──────── Stored data ────────

(** * tedious: column metadata, collations, SmallDateTime and bulk-load phases

    A shallow embedding of [src/src/metadata-parser.ts]: the collation decoder
    [_parseCollation], the COLMETADATA column decoder [metadataParse] and the
    [SmallDateTime] data type, together with the properties the specification
    states about them. *)

From Stdlib Require Import ZArith Lia Bool.
From Stdlib Require Import Strings.String Strings.Ascii Strings.Byte.
From stdpp Require Import base option list gmap strings.

Local Open Scope Z_scope.

(** ** JavaScript numbers as used by the sources

    Every number the modelled code computes is an integer of magnitude below
    2^53, where JavaScript's doubles are exact; numbers are therefore [Z].
    The bitwise operators work on 32-bit two's complement integers: each
    operand goes through [ToInt32] and so does the result. *)

Module Js.

Definition ToInt32 (z : Z) : Z := (z + 2 ^ 31) mod 2 ^ 32 - 2 ^ 31.

(** [ToInt32] of a possibly [undefined] operand: [undefined] converts to NaN
    and NaN to 0. *)
Definition ToInt32' (v : option Z) : Z :=
  match v with
  | Some z => ToInt32 z
  | None => 0
  end.

Definition band (a b : Z) : Z := ToInt32 (Z.land (ToInt32 a) (ToInt32 b)).
Definition bor (a b : Z) : Z := ToInt32 (Z.lor (ToInt32 a) (ToInt32 b)).
(** The shift count is taken modulo 32. *)
Definition shl (a n : Z) : Z := ToInt32 (Z.shiftl (ToInt32 a) (n mod 32)).
Definition sar (a n : Z) : Z := Z.shiftr (ToInt32 a) (n mod 32).

(** Numbers that may be NaN ([None]); an operation on NaN gives NaN. *)
Definition sub (a b : option Z) : option Z := x ← a; y ← b; Some (x - y).
Definition add (a b : option Z) : option Z := x ← a; y ← b; Some (x + y).
Definition mul (a b : option Z) : option Z := x ← a; y ← b; Some (x * y).
Definition neg (a : option Z) : option Z := x ← a; Some (- x).
(** [Math.floor(a / b)] for a nonzero divisor: on integers of this size the
    rounded quotient has the floor of the exact one. *)
Definition floor_div (a b : option Z) : option Z := x ← a; y ← b; Some (x / y).

(** Errors are objects with a constructor and a message. *)
Inductive Error : Type :=
  | Error_ (message : string)
  | TypeError (message : string)
  | RangeError (message : string).

Definition message (e : Error) : string :=
  match e with
  | Error_ m | TypeError m | RangeError m => m
  end.

End Js.

Declare Scope js_scope.
Delimit Scope js_scope with js.
Infix ".&" := Js.band (at level 40, left associativity) : js_scope.
Infix ".|" := Js.bor (at level 50, left associativity) : js_scope.
Infix ".<<" := Js.shl (at level 33, left associativity) : js_scope.
Infix ".>>" := Js.sar (at level 33, left associativity) : js_scope.
Infix ".-" := Js.sub (at level 50, left associativity) : js_scope.
Infix ".+" := Js.add (at level 50, left associativity) : js_scope.
Infix ".*" := Js.mul (at level 40, left associativity) : js_scope.

(** ** Buffers *)

Definition Buffer : Type := list byte.

Definition byte_Z (b : byte) : Z := Z.of_N (Byte.to_N b).

(** [buf[i]]: the byte as a number, or [undefined] past the end. *)
Definition at_ (buf : Buffer) (i : nat) : option Z := byte_Z <$> buf !! i.

(** ** Collations ([src/src/metadata-parser.ts]) *)

Record CollationFlags : Type := {
  fIgnoreCase : bool;
  fIgnoreAccent : bool;
  fIgnoreWidth : bool;
  fIgnoreKana : bool;
  fBinary : bool;
  fBinary2 : bool;
  fUTF8 : bool;
  fReservedBit : bool
}.

Record Collation : Type := {
  lcid : Z;
  flags : Z;
  _flags : CollationFlags;
  version : Z;
  (** [collationData[4]], [undefined] ([None]) when the buffer is shorter. *)
  sortId : option Z;
  codepage : string
}.

Section ParseCollation.

(** The two tables of [./collation], JavaScript objects keyed by number. *)
Variable codepageBySortId : gmap Z string.
Variable codepageByLcid : gmap Z string.

Definition fallbackCodepage : string := "CP1252".

Definition _parseCollation (collationData : Buffer) : Collation :=
  let b := fun i => Js.ToInt32' (at_ collationData i) in
  let lcid := ((b 2%nat .& 0x0F) .<< 16)%js in
  let lcid := (lcid .| (b 1%nat .<< 8))%js in
  let lcid := (lcid .| b 0%nat)%js in
  let flags := ((b 2%nat .& 0xF0) .| (b 3%nat .& 0x0F))%js in
  let _flags := {|
    fIgnoreCase := (flags .& 0x10)%js =? 0x10;
    fIgnoreAccent := (flags .& 0x20)%js =? 0x20;
    fIgnoreKana := (flags .& 0x40)%js =? 0x40;
    fIgnoreWidth := (flags .& 0x80)%js =? 0x80;
    fBinary := (flags .& 0x01)%js =? 0x01;
    fBinary2 := (flags .& 0x02)%js =? 0x02;
    fUTF8 := (flags .& 0x04)%js =? 0x04;
    fReservedBit := (flags .& 0x08)%js =? 0x08
  |} in
  let version := (((b 3%nat .& 0xF0) .>> 4) .& 0x0F)%js in
  let sortId := at_ collationData 4 in
  let codepage : option string :=
    if fUTF8 _flags then Some "utf8"
    else if bool_decide (sortId = Some 0x00) then codepageByLcid !! lcid
    else sortId ≫= fun s => codepageBySortId !! s in
  {| lcid := lcid; flags := flags; _flags := _flags; version := version;
     sortId := sortId; codepage := default fallbackCodepage codepage |}.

────────

### Task instructions
Look through the data above. Copy every line with the string "undefined" in it.

### The answer
(** [ToInt32] of a possibly [undefined] operand: [undefined] converts to NaN
(** [buf[i]]: the byte as a number, or [undefined] past the end. *)
  (** [collationData[4]], [undefined] ([None]) when the buffer is shorter. *)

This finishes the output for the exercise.